Russian serviceman of S-400 Triumf missile system crew on standby as anti-aircraft military unit of Russian Air Force and Southern Military District of Russia enters service near town from Crimea from Dzhankoy 12 miles from the Ukrainian border.
Sergei Malgavko | TASS | Getty Images
Russia’s relations – or, more precisely, its clashes – with the West have focused on one country that has been a particular flashpoint for clashes in recent years: Ukraine.
It’s the center of attention again this week with a series of high-stakes meetings taking place between Russian and Western officials, centered on trying to defuse heightened tensions between Russia and its neighbor.

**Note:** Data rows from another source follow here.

(* ===== verification/Prelude.v ===== *)
(** * The Symfony CLI: a verification library

    The Symfony CLI is the local web server and tool box for Symfony projects.
    Its core is: finding the services of a project (Docker containers, a cloud
    environment, a tunnel) and exporting them as environment variables; a local
    web server that serves static files and talks FastCGI to PHP; a local proxy
    that gives each project a domain; and the pid files, configuration files,
    runner and background process that hold this together.  Around it are the
    commands that create projects, follow logs, keep programs up to date and call
    git.  This library models these parts and proves what makes them correct.

    ** Parts and files

    - [Prelude]: outcomes of Go code (a panic is a value), results with an
      error, loops whose body may panic, the tactic [ret_walk] and the hint
      database [ret] for showing that code returns.
    - [GoStrings], [FilePath], [Regexp], [Os]: the parts of Go's standard library
      that the code uses ([strings], [strconv], [sort.Strings],
      [net.SplitHostPort], [path/filepath] on Unix, [regexp], environment and
      file system), with their lemmas.  [FilePath.walk_up] is the loop that looks
      for the nearest ancestor with a file, shared by several components.
    - [Utf8]: runes and their encoding, and the lower case of a text with a table
      of Unicode as the class [Unicode].  Elsewhere [strings.ToLower] is that of
      ASCII.
    - [Fcgi] ([local/fcgi_client/fcgiclient.go]): the FastCGI client.  Records
      are bytes, integers have their width (lengths wrap as [uint16] and
      [uint32]); the connection is the class [Conn]; [FcgiForms]: forms and files,
      with the two encodings of bodies and their readers.
    - [Envs] ([envs/envs.go]): relationships to environment variables.  The Go
      interface [Environment] is the class [Environment]; its instances are in
      [Remote] and [LocalEnv].  Unchecked type assertions panic; endpoints are
      changed in place and the changed ones are returned.
    - [Docker] ([envs/docker.go]): containers of the Compose project to
      relationships.
    - [Dotenv] ([envs/dotenv.go]): dotenv files and their precedence.
    - [Remote] ([envs/remote.go], [envs/url.go]): the cloud environment, routes
      decoded in the order of the JSON document.
    - [LocalEnv] ([envs/local.go], [envs/local_tunnel.go]): the local
      environment, tunnels and look-ups of services.
    - [Upsun] ([local/upsun/]): detection of cloud projects, services and
      database versions; [UpsunCli]: the applications of a project, the program
      of the cloud, its installation and the commands passed on to it;
      [UpsunCommands], [UpsunTables]: the generated tables of commands, PHP
      extensions and services, entry by entry; [Generator] ([generator/],
      [symfony/cli.go], [commands/generator/]): the programs that write them.
    - [CloudCommands] ([local/upsun/cli.go], [commands/platformsh_hooks.go],
      [cloud_env_debug.go] and others): the commands of the cloud with their
      hooks, the check of the database version, debug mode.
    - [Console] ([main.go], [commands/root.go], [wrappers.go],
      [completion_posix.go], [util/homedir.go]): what the program runs for its
      arguments, and the declarations of all the commands.
    - [Commands] ([commands/]): the actions of the other local commands: the
      proxy and its domains, the certificate authority, lists and status,
      openers, checks, [project:init].
    - [Pid] ([local/pid/pidfile.go], [local/projects/configured.go]): pid files
      over a store of files and live processes; [PidWait]: waiting for files and
      processes, the log of a process; [PidNames] ([local/sum.go]): the paths of
      pid files from the hash of names.
    - [Proxy] ([local/proxy/]): configuration of the proxy (changes,
      persistence, reload), domain look-up, the decisions of the handlers;
      [Pages] ([local/html/], [local/proxy/cert_store.go]): the pages and the PAC
      file of the proxy, its certificates, its tunnels; [Styles]: the text of the
      pages.
    - [ProjectConfig] ([local/project/], [local/process/listener.go]):
      configuration files, flags and workers, document root, listener.
    - [Runner] ([local/runner.go] and the hooks of
      [commands/local_server_start.go] and [commands/local_run.go]): the restart
      loop as a state machine, with the goroutines blocked on its channels in
      the state; [Runner.step] gives the rules, [Runner.next] executes them.
    - [Http] ([local/http/]): the handlers of the web server, pushed resources,
      CORS, the recording writer; [WriterProxy]: that writer in front of the one of
      [net/http].
    - [PhpExecutor] ([local/php/executor.go], [composer.go], [symfony.go] and
      others): how a PHP process is found and with which environment and
      arguments it runs; the download of Composer; [Tools]: Composer and PIE run to
      their results, with the answers of the network.
    - [PhpServer] ([local/php/envs.go], [php_server.go], [cgi.go], [toolbar.go],
      [xsendfile.go], [fpm.go]): a request on its way to PHP and back;
      [PhpStart]: starting PHP and the hook of its runner; [Toolbar]: the block
      of the CLI in the web debug toolbar; [Router]: the PHP script through which
      the built-in server passes every request.
    - [Reexec] ([reexec/]): going to the background and restarting, as state
      machines of the parent, the child and their channels.  Module [Handshake]
      is the abstract protocol.
    - [Templating] ([commands/init_templating.go], [init_templating_php.go],
      [local_new.go], [project_init.go]): new projects and the files of a cloud
      project; [TemplateCache]: the repository of the templates and the functions
      they may call.
    - [Platform] ([local/pid/pidfile_other.go], [local/process/], [inotify/], the
      files for Windows): signals and process groups over a table of processes
      (module [Posix]), started processes ([Child]), file watching ([Inotify]) and
      [Windows].  The class [Processes] states what pid files need of a system;
      both systems are instances.
    - [Humanlog] ([humanlog/]): log lines recognised and printed in columns;
      [Tailer] ([local/logs/tailer.go]): the log files that are followed, with
      the goroutines over their shared map and the channels between them.
    - [Updater] ([updater/updater.go]): the announcement of new versions.
    - [ServerCommands] ([commands/local_server_start.go],
      [local_server_stop.go]): starting and stopping the server, as stages with
      effects in the monad [stage]; its workers as a state machine with the
      goroutines, the wait group of Docker Compose and the error channel.
    - [Git] ([git/]): calls of git and the writer that indents its output;
      [Book] ([book/]): the companion of the book, as programs over the history
      of what was done (the monad [prog]).

    They meet as in the code: [Docker] and the tunnel feed [LocalEnv], which like
    [Remote] implements [Envs.Environment]; [Proxy] asks [Pid] which server runs;
    [Runner] writes and removes its pid file through [Pid]; [Http.Start] takes
    its port from [ProjectConfig.CreateListener]; [PhpExecutor] and [PhpServer]
    take their variables from [Envs.Environment]; the child of [server:start]
    reports to the loop of [Reexec.Background]; [Tailer] follows the pid files of
    [Pid]; [Platform] is what [Pid.IsRunning] and [Pid.Stop] stand on; [Router] reads
    what [PhpServer.Serve] writes; [TemplateCache] calls [Git] and feeds
    [Templating]; [PhpStart] is an instance of [Runner.Hooks]; [CloudCommands] and
    [Generator] meet in the table of [UpsunCommands]; [Console] puts this table and
    the local commands into one name space; [Commands] works on the stores of
    [Pid] and [Proxy]; [EndToEnd] puts [Proxy], [Http] and [PhpServer] one behind the
    other, from the browser to the script.

    ** What the theorems show

    - Round trips: what the FastCGI client sends is what a responder decodes and
      what it answers is delivered whole ([Do_roundtrip],
      [streamReader_delivers]), and so are forms and files ([PostForm_roundtrip],
      [PostFile_roundtrip]); the variables handed to the built-in server are
      those PHP reads ([envContent_roundtrip]); a line of Symfony's log and a
      [Link] header are read back ([convertSymfonyLog_roundtrip],
      [parseLinkHeader_print]); routes are decoded in order
      ([UnmarshalJSON_order]); a change of the TLD is what is loaded next
      ([proxyTLD_saved]); a generated entry leads back to the command of the cloud
      program ([entry_roundtrip]), and the whole table to all the commands that are
      kept, with their flags and aliases ([table_leads_back]).
    - Refinement: the loop of [Background] implements the handshake step by step
      and justifies each verdict ([Background_refines]), and ends
      ([Background_liveness]); a daemon that
      reports success serves ([daemon_serves]); a script behind the built-in server
      sees what the CLI computed ([router_runs_front_controller]); the page texts
      are those that are put together ([WrapHTML_text]).
    - No panic: on well-formed relationships ([extract_rels_returns]), which
      those made from Docker are ([docker_relationships_extract]).
    - Independence: of Go's map iteration order, which is an argument of the
      definitions ([GetDir_longest], [NormalizeDomain_deterministic],
      [dockerServiceToRelationship_order], [GetConfiguredAndRunning_merge],
      [joinKVs_deterministic], [extensions_deterministic],
      [parsePHPExtensions_deterministic]); of how a stream is
      cut into pieces ([Write_stream]); the toolbar and the status command agree
      ([toolbar_agrees]), and so do the access log and the client but for an early
      informational status ([recorded_is_sent]), requirements and template functions ([Check_by_name]).
    - No lost events: a wait for a file ends if there is no symbolic link in its
      path ([wait_finds]), announced logs are followed however the goroutines
      interleave ([Watch_follows]), workers wait for Docker Compose and for nothing
      else ([start_workers_spec]).
    - Invariants: one command at a time and a pid file that tells the truth
      ([Run_one_command], [attached_pid_file]), exclusive pid files
      ([Write_exclusive]) of one owner ([pid_path_unique]) that tell whether a
      process lives ([IsRunning_truth]), log files followed once ([tails_once]), certificates
      of the right domain ([getCertificate_named]), the pid file of the proxy
      ([proxy_start_pid]), one command per name but for [pie]
      ([app_names_unique]), declared
      options ([options_declared]).
    - Safety: files served and scripts run stay in the document root
      ([Handler_confined], [script_split_confined]); nothing is overwritten or
      thrown away without consent ([createRequiredFilesProject_safe],
      [Checkout_confirmed]); Composer is installed only after its hash was
      verified, though a failed write is not noticed ([downloadComposer_verified]); the server is told before its workers are
      stopped ([stop_project_order]) and signals stay in the group of a command
      ([kill_confined]); the cache of templates is all that its update touches
      ([update_cache_calls]); production is never switched to debug mode,
      but [--off] has no such guard ([cloudEnvDebug_production]); tunnels close what they open
      ([hijack_closes]).
    - Bounds: connection attempts, network traffic, widths of columns
      ([RoundTrip_bounded], [Install_throttled], [Prettify_columns]).
    - Precedences and functional behaviour: configuration
      ([NewConfigFromContext_precedence], [mergeWithFileConfig_workers]),
      variables ([AsMap_precedence], [Execute_env], [generateEnv_spec],
      [LoadDotEnv_spec], [lookupDotEnv_precedence]), URLs ([extract_sql_url],
      [extractProjectDefaultUrl_best]), listener ([CreateListener_first_free]),
      pushes ([servePreloadLinks_spec]), applications
      ([findAppConfigFiles_iff]), domains
      ([attached_domain_reaches_server], [AddDirDomains_attaches],
      [attach_command_reaches]), what PHP is told of a request
      ([request_reaches_script]), database versions ([checkDoctrine_passes]),
      renewed authorities ([ca_install_renewed]), the list of servers
      ([server_rows_spec]), the latest versions ([ServiceLastVersion_latest]).
    - Behaviour that differs from what a comment, a message or the purpose of the
      code says is stated as it is: [mysql_creds_order],
      [ReplaceDirDomains_error], [reload_without_domains],
      [reloaded_TLD_ignored], [preferred_port_ignored], [loop_mode_runs_once],
      [writePairs_long_name_panics], [parse_link_reversed], [Restart_exit_code],
      [silence_renewed], [tweakToolbar_spec], [install_update],
      [tweakHTTPLog_spec], [start_workers_spec], [Checkout_containers],
      [CheckRequirements_min], [git_missing], [app_race], [wait_dropped],
      [wait_symlink], [script_split_shifted], [early_hint_hides],
      [context_swallowed], [debug_unnamed],
      [hooks_without_flags], [set_variable_command], [deploy_option],
      [tls_key_log_unread], [security_text], [ca_renew_stuck],
      [CreateTerminal_percent], [php_pid_args], [toolbar_dollar],
      [write_table_lost], [PostFile_read_error], [Getppid_spec],
      [scoop_home_ignored], [Stop_keeps_file_watch], [pie_download_sticks],
      [host_not_exposed], [parse_semicolon_format].

    ** Bounds and fuel

    Recursion is structural where the code iterates over data.  Fuel is used
    where it is not and is always enough: [walk_up] ([walk_fuel], by
    [walk_up_terminates]: [Dir] shortens the path), the skipping of a JSON value
    (the number of tokens), the loops of the FastCGI writers (the length of the
    data, [S (S (length p))] for the buffered writer, by the lemmas before
    [Do_sends]), repetition in [Regexp] (the length of the text: a repeated
    expression is never empty), the reader of the PHP file of variables (the
    number of assignments), [Git.scan] ([scan_fuel], by [scan_feed]: each turn
    shortens the buffer), the expansion of the toolbar (the length of the text, by
    [expand_lacks]), the retry of the renewal (two turns, by [ca_loop_enough] and
    [ca_loop_no_fuel]), the header of a part of a form (its length, by
    [read_header_lines]), and the search for a free port, which the code itself
    bounds by 50 turns.  The wait for a process in [Reexec] has no bound in the
    code; its fuel is an argument.

    ** What is a parameter

    Code outside the repository: the Docker client, JSON, YAML and base64
    decoding, [net/url], [godotenv], [text/template], [go-version], the console
    and certificate libraries, the security checker, the PHP store, [inotify] with the
    real path it reports, git and other programs that are run, the connection, the
    network, the user, SHA-1, the table of Unicode, the boundary of a form, the path
    functions of Windows and whether files can be written.
    Theorems that need something of them state it as a hypothesis with a concrete
    instance in the witness.

    ** What is not modelled

    Input and output proper (the terminal, the pictures of pages, TLS, gzip), what
    the console library does with the help texts, the lazy loading of the system
    library on Windows, and PHP's own part of the router ([auto_prepend_file]).
    Sessions are not part of [Posix.pstep]: a process may join any group.  Constants of the FastCGI protocol that nothing reads are left
    out. *)

From stdpp Require Import base tactics option list gmap strings pretty.
From Stdlib Require Import ZArith Lia Ascii.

A particular question at the moment is whether Ukraine – a kind of border country between Russia and the rest of Europe, and aspiring to join the EU – could one day become a member of the Western military alliance. NATO.
It is a possibility that Russia vehemently opposes.
As the Council of Russia prepares to meet with NATO officials in Brussels on Wednesday, CNBC has a guide explaining why Russia cares so much about Ukraine and how far it might be willing to go to prevent it. Ukraine to join the alliance.
Why is Ukraine important?
Relations between European neighbors hit a low in 2014 when Russia annexed Crimea from Ukraine, and it supported a pro-Russian uprising in the east of the country where low-intensity fighting between Ukrainian forces and pro-Russian troops have continued since.
Tensions have escalated further in recent months amid several reports of Russian troops amassing on the border with Ukraine, prompting widespread speculation that Russia is preparing to invade the country.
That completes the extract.